Repeat only the lines below from the one containing "Import ListNotations." through the one containing "Lemma merge_loop_length (K", inclusive, exactly as written.

[Stored items]
=-=-=

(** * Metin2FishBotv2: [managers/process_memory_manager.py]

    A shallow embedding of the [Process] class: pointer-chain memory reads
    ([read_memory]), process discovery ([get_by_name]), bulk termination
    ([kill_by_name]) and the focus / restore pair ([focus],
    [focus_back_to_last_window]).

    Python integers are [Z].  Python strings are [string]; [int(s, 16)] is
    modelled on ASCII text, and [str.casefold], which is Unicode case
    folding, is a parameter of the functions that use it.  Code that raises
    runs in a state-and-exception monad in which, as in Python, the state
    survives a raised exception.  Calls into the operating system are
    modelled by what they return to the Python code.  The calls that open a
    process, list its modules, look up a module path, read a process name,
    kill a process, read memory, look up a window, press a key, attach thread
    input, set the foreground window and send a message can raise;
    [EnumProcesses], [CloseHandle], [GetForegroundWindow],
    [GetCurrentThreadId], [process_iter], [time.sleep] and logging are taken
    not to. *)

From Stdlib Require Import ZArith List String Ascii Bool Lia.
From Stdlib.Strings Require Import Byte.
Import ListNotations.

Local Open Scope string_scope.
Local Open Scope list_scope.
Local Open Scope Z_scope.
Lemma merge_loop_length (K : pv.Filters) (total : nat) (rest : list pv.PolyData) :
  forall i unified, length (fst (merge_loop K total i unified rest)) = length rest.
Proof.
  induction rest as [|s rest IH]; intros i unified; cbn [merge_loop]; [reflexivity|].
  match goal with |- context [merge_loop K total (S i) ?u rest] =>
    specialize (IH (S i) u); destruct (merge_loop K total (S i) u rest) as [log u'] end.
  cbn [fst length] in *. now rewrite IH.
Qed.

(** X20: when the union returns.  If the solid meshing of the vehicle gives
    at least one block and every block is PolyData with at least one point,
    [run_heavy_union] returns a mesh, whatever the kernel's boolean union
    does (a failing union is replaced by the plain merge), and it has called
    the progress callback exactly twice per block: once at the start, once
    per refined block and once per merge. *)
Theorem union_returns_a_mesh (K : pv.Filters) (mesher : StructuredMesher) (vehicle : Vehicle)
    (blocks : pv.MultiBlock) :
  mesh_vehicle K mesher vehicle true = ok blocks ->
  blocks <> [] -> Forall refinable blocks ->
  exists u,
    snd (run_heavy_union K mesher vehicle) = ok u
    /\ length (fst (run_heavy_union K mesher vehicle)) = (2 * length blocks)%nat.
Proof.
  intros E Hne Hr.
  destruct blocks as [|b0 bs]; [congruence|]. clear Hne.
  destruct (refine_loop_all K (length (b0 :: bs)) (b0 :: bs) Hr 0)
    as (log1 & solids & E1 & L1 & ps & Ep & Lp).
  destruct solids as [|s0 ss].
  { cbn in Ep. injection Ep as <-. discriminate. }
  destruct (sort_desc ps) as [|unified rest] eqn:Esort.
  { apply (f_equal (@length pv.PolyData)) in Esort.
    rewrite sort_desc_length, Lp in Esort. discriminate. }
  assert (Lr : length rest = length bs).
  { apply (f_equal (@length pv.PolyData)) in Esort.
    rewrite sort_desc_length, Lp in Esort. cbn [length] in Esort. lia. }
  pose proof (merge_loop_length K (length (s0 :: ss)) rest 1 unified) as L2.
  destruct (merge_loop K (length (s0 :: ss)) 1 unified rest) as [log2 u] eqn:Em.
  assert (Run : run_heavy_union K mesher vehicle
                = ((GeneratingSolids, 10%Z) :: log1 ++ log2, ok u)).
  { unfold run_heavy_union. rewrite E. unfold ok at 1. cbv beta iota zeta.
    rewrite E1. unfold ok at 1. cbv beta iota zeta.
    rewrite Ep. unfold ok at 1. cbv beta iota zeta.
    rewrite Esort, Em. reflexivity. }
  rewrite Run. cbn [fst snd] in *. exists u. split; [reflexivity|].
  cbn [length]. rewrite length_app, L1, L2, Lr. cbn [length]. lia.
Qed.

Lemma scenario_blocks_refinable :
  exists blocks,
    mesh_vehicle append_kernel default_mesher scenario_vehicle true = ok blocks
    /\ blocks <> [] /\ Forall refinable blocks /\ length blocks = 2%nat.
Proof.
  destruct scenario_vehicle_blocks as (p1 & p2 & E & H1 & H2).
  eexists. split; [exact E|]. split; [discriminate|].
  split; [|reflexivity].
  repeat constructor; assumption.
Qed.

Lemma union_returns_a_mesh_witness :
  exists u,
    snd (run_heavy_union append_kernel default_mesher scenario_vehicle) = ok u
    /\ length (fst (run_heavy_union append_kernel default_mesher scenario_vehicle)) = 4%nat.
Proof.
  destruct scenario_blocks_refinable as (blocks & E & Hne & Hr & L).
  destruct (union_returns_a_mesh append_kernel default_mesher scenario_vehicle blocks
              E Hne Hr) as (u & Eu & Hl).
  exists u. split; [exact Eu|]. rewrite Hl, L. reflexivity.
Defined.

=-=-=

* Exercise response:
Import ListNotations.

Local Open Scope string_scope.
Local Open Scope list_scope.
Local Open Scope Z_scope.
Lemma merge_loop_length (K : pv.Filters) (total : nat) (rest : list pv.PolyData) :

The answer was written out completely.